>>>
(** C10, any side but "buy" is a sale: the call raises the
    insufficient-shares error when the quantity asked is above the
    holding, and otherwise returns with cash grown by [quantity * price],
    the holding shrunk by [quantity], and a history record appended whose
    side is the string given. *)
Theorem other_side_sells state symbol side quantity price time :
  side ≠ "buy" →
  let call := execute_trade state symbol side quantity price time in
  (held state symbol < quantity →
   call = Raise (ValueError "Insufficient shares"))
  ∧ (¬ held state symbol < quantity →
     ∃ state',
       call = Return state'
       ∧ cash state' = cash state + quantity * price
       ∧ held state' symbol = held state symbol - quantity
       ∧ history state'
         = history state ++ [Trade.mk symbol side quantity price time]).
Proof.
  intros Hside call. split.
  - by apply execute_trade_sell_raise.
  - intros Hge.
    destruct (ensure_position (positions state) symbol)
      as [[P' i] pos] eqn:Hens.
    pose proof (execute_trade_sell_return state symbol side quantity price
                  time P' i pos Hside Hge Hens) as Hcall.
    eexists. split; [exact Hcall|].
    split_and!; [done| |done].
    by rewrite (held_after _ _ _ _ _ _ _ Hcall), decide_False.
Qed.

Lemma other_side_sells_witness :
  "hold" ≠ "buy"
  ∧ ¬ held portfolio_X "X" < 1
  ∧ ∃ state',
      execute_trade portfolio_X "X" "hold" 1 2 "t" = Return state'
      ∧ cash state' = cash portfolio_X + 1 * 2
      ∧ held state' "X" = held portfolio_X "X" - 1
      ∧ history state'
        = history portfolio_X ++ [Trade.mk "X" "hold" 1 2 "t"].
Proof.
  assert ("hold" ≠ "buy") as Hside by by_computation.
  assert (¬ held portfolio_X "X" < 1) as Hheld by by_computation.
  split_and!; [done..|].
  exact (proj2 (other_side_sells portfolio_X "X" "hold" 1 2 "t" Hside) Hheld).
Defined.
<<<
TASK DESCRIPTION
Could you reproduce every line of the listing exactly?

TASK RESULT
(** C10, any side but "buy" is a sale: the call raises the
    insufficient-shares error when the quantity asked is above the
    holding, and otherwise returns with cash grown by [quantity * price],
    the holding shrunk by [quantity], and a history record appended whose
    side is the string given. *)
Theorem other_side_sells state symbol side quantity price time :
  side ≠ "buy" →
  let call := execute_trade state symbol side quantity price time in
  (held state symbol < quantity →
   call = Raise (ValueError "Insufficient shares"))
  ∧ (¬ held state symbol < quantity →
     ∃ state',
       call = Return state'
       ∧ cash state' = cash state + quantity * price
       ∧ held state' symbol = held state symbol - quantity
       ∧ history state'
         = history state ++ [Trade.mk symbol side quantity price time]).
Proof.
  intros Hside call. split.
  - by apply execute_trade_sell_raise.
  - intros Hge.
    destruct (ensure_position (positions state) symbol)
      as [[P' i] pos] eqn:Hens.
    pose proof (execute_trade_sell_return state symbol side quantity price
                  time P' i pos Hside Hge Hens) as Hcall.
    eexists. split; [exact Hcall|].
    split_and!; [done| |done].
    by rewrite (held_after _ _ _ _ _ _ _ Hcall), decide_False.
Qed.

Lemma other_side_sells_witness :
  "hold" ≠ "buy"
  ∧ ¬ held portfolio_X "X" < 1
  ∧ ∃ state',
      execute_trade portfolio_X "X" "hold" 1 2 "t" = Return state'
      ∧ cash state' = cash portfolio_X + 1 * 2
      ∧ held state' "X" = held portfolio_X "X" - 1
      ∧ history state'
        = history portfolio_X ++ [Trade.mk "X" "hold" 1 2 "t"].
Proof.
  assert ("hold" ≠ "buy") as Hside by by_computation.
  assert (¬ held portfolio_X "X" < 1) as Hheld by by_computation.
  split_and!; [done..|].
  exact (proj2 (other_side_sells portfolio_X "X" "hold" 1 2 "t" Hside) Hheld).
Defined.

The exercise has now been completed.